I have a numpy array roughly like so:
data
array([(datetime.datetime(2009, 1, 6, 2, 30), 17924.0, 0.0),....
(datetime.datetime(2009, 1, 29, 16, 30), 35249.2, 521.25],
dtype=[('timestamp', '|O4'), ('x1', '<f8'), ('x2', '<f8')])
I would like to be able to index the data based on the first column (i.e. with the datetime objects), so I can access a particular year / month / day worth of data, with something like this:
data[data['timestamp'].year == 2009]
This obviously doesn't work. The only thing I can think of doing is adding additional columns (e.g. a "year" column), so this would work:
data[data['year'] == 2009]
Seems like a fairly inefficient way of doing things (and would duplicate a lot of data) - particularly if I want to index on all the other time intervals as well... is there a better way to do this?
Thanks in advance.
Use pandas. "pandas is an open source, BSD-licensed library providing high-performance, easy-to-use data structures and data analysis tools for the Python programming language."
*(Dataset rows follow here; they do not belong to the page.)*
(* ===== verification/CostControlsProofs.v ===== *)
(** * CostControlsProofs: what the spend ledger guarantees

    First the effect of each handler as a plain function on the buckets and the
    calls, then the gates a reservation passes, the accounting identities of
    the reachable ledgers (in exact arithmetic), and the settlement theorems. *)
From S2P Require Import Prelude Binary64 Schema ScanLeases CostControls.

(** ** Bucket algebra *)
Section buckets.
Context {USD : Type} `{Amount USD}.
Implicit Types (db : Db USD) (k : BucketKey).

(** Update one bucket. *)
Definition apply_bucket (f : ProviderDailyUsage USD → ProviderDailyUsage USD)
    (k : BucketKey) db : Db USD :=
  set_bucket k (f (usage_row db k)) db.

(** Update the provider summary, then the endpoint's bucket. *)
Definition apply_pair (f : ProviderDailyUsage USD → ProviderDailyUsage USD)
    (k1 k2 : BucketKey) db : Db USD :=
  apply_bucket f k2 (apply_bucket f k1 db).

(** The same ledger: every bucket reads the same (an absent bucket reads as
    zero) and all other tables are equal. *)
Definition same_ledger db db' : Prop :=
  (∀ k, usage_row db k = usage_row db' k)
  ∧ db <| provider_daily_usage := ∅ |> = db' <| provider_daily_usage := ∅ |>.

#[export] Instance same_ledger_equiv : Equivalence same_ledger.
Proof.
  split.
  - done.
  - intros x y [Hk Hr]. split; [by intros k|done].
  - intros x y z [Hk Hr] [Hk' Hr']. split; [intros k; by rewrite Hk|congruence].
Qed.

#[export] Instance usage_row_proper : Proper (same_ledger ==> eq ==> eq) usage_row.
Proof. intros x y [Hk _] k ? <-. apply Hk. Qed.

#[export] Instance api_calls_proper : Proper (same_ledger ==> eq) (@api_calls USD).
Proof. intros x y [_ Hr]. exact (f_equal api_calls Hr). Qed.

Lemma usage_row_set db k b k' :
  usage_row (set_bucket k b db) k' = if decide (k = k') then b else usage_row db k'.
Proof.
  unfold usage_row, set_bucket. cbn. rewrite lookup_insert. by case_decide.
Qed.

Lemma usage_row_apply f k db k' :
  usage_row (apply_bucket f k db) k' =
  if decide (k = k') then f (usage_row db k') else usage_row db k'.
Proof. unfold apply_bucket. rewrite usage_row_set. by case_decide; subst. Qed.

Lemma usage_row_pair f k1 k2 db k :
  k1 ≠ k2 →
  usage_row (apply_pair f k1 k2 db) k =
  if decide (k1 = k ∨ k2 = k) then f (usage_row db k) else usage_row db k.
Proof.
  intros Hne. unfold apply_pair. rewrite !usage_row_apply.
  repeat case_decide; naive_solver.
Qed.

Lemma api_calls_pair f k1 k2 db : api_calls (apply_pair f k1 k2 db) = api_calls db.
Proof. done. Qed.

(** [_locked_bucket] reads the bucket and leaves the same ledger. *)
Definition touch k db : Db USD :=
  match provider_daily_usage db !! k with
  | Some _ => db
  | None => set_bucket k zero_usage db
  end.

Lemma touch_same k db : same_ledger (touch k db) db.
Proof.
  unfold touch. destruct (provider_daily_usage db !! k) eqn:Hk; [done|].
  split; [|done]. intros k'. rewrite usage_row_set. case_decide; [|done]. subst.
  unfold usage_row. by rewrite Hk.
Qed.

Lemma locked_bucket_run k db : _locked_bucket k db = (Ok (usage_row db k), touch k db).
Proof.
  unfold _locked_bucket, modify, mbind, M_bind, get_or_raise, touch, usage_row.
  destruct (provider_daily_usage db !! k) as [b|] eqn:Hk; [by rewrite Hk|].
  unfold set_bucket. cbn. by rewrite lookup_insert_eq.
Qed.

Lemma update_bucket_run k f db : update_bucket k f db = (Ok tt, apply_bucket f k db).
Proof.
  unfold update_bucket, mbind, M_bind. rewrite locked_bucket_run. unfold modify.
  do 2 f_equal. unfold apply_bucket.
  replace (usage_row (touch k db) k) with (usage_row db k)
    by (symmetry; by apply touch_same).
  unfold touch. destruct (provider_daily_usage db !! k) eqn:Hk; [done|].
  unfold set_bucket, set_field; cbn. by rewrite insert_insert_eq.
Qed.

Lemma update_pair_run (key : string → BucketKey) f e1 e2 db :
  for_each (λ e, update_bucket (key e) f) [e1; e2] db
  = (Ok tt, apply_pair f (key e1) (key e2) db).
Proof.
  unfold for_each, mbind, M_bind, mret, M_ret. by rewrite !update_bucket_run.
Qed.

Lemma update_call_run i (f : ApiCall USD → ApiCall USD) db :
  update_call i f db = (Ok tt, db <| api_calls ::= alter f i |>).
Proof. done. Qed.

Lemma usage_row_call i f db k :
  usage_row (db <| api_calls ::= alter f i |>) k = usage_row db k.
Proof. done. Qed.
End buckets.
#[export] Hint Rewrite @usage_row_apply @usage_row_call : ledger.

(** ** The gates of a reservation *)
Section gates.
Context {USD : Type} `{Amount USD}.
Implicit Types (db : Db USD) (settings : Settings USD).

Definition spend_limit settings (class : UsageClass) : USD :=
  match class with
  | production => production_daily_spend_usd settings
  | testing => testing_daily_spend_usd settings
  end.

(** What the durable breakers demand of the day's provider summary [b]. *)
Definition breakers_clear settings db (b : ProviderDailyUsage USD)
    (environment provider adapter_version : string) (class : UsageClass)
    (estimated : USD) (require_current_qualification : bool) (now : Z) : Prop :=
  (class = production → u_request_count b < production_daily_request_limit settings)
  ∧ (spend_limit settings class <? projected_spend b estimated)%amt = false
  ∧ u_unexpected_call_count b < unexpected_call_breaker_threshold settings
  ∧ (circuit_breaker_minimum_requests settings ≤ u_request_count b →
     F64.ltb (provider_failure_rate_threshold settings)
       (rate (u_provider_failure_count b) (u_request_count b)) = false
     ∧ F64.ltb (schema_drift_rate_threshold settings)
       (rate (u_schema_drift_count b) (u_request_count b)) = false)
  ∧ (environment = "production"%string → class = production →
     (require_current_qualification = true →
      current_qualification db provider environment adapter_version now ≠ None)
     ∧ billing_unreconciled db settings provider environment now = false).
There are tons of examples in the documentation but you can do what you are looking to do like this:
import pandas
import numpy as np
import datetime as dt
# example values
dates = np.asarray(pandas.date_range('1/1/2000', periods=8))
# create a dataframe
df = pandas.DataFrame(np.random.randn(8, 4), index=dates, columns=['A', 'B', 'C', 'D'])
# date you want
date=dt.datetime(2000,1,2)
# magic :)
print df.xs(date)
I suggest learning this module ASAP. It is absolutely exceptional. This is a very simple example. Check out the documentation which is very thorough.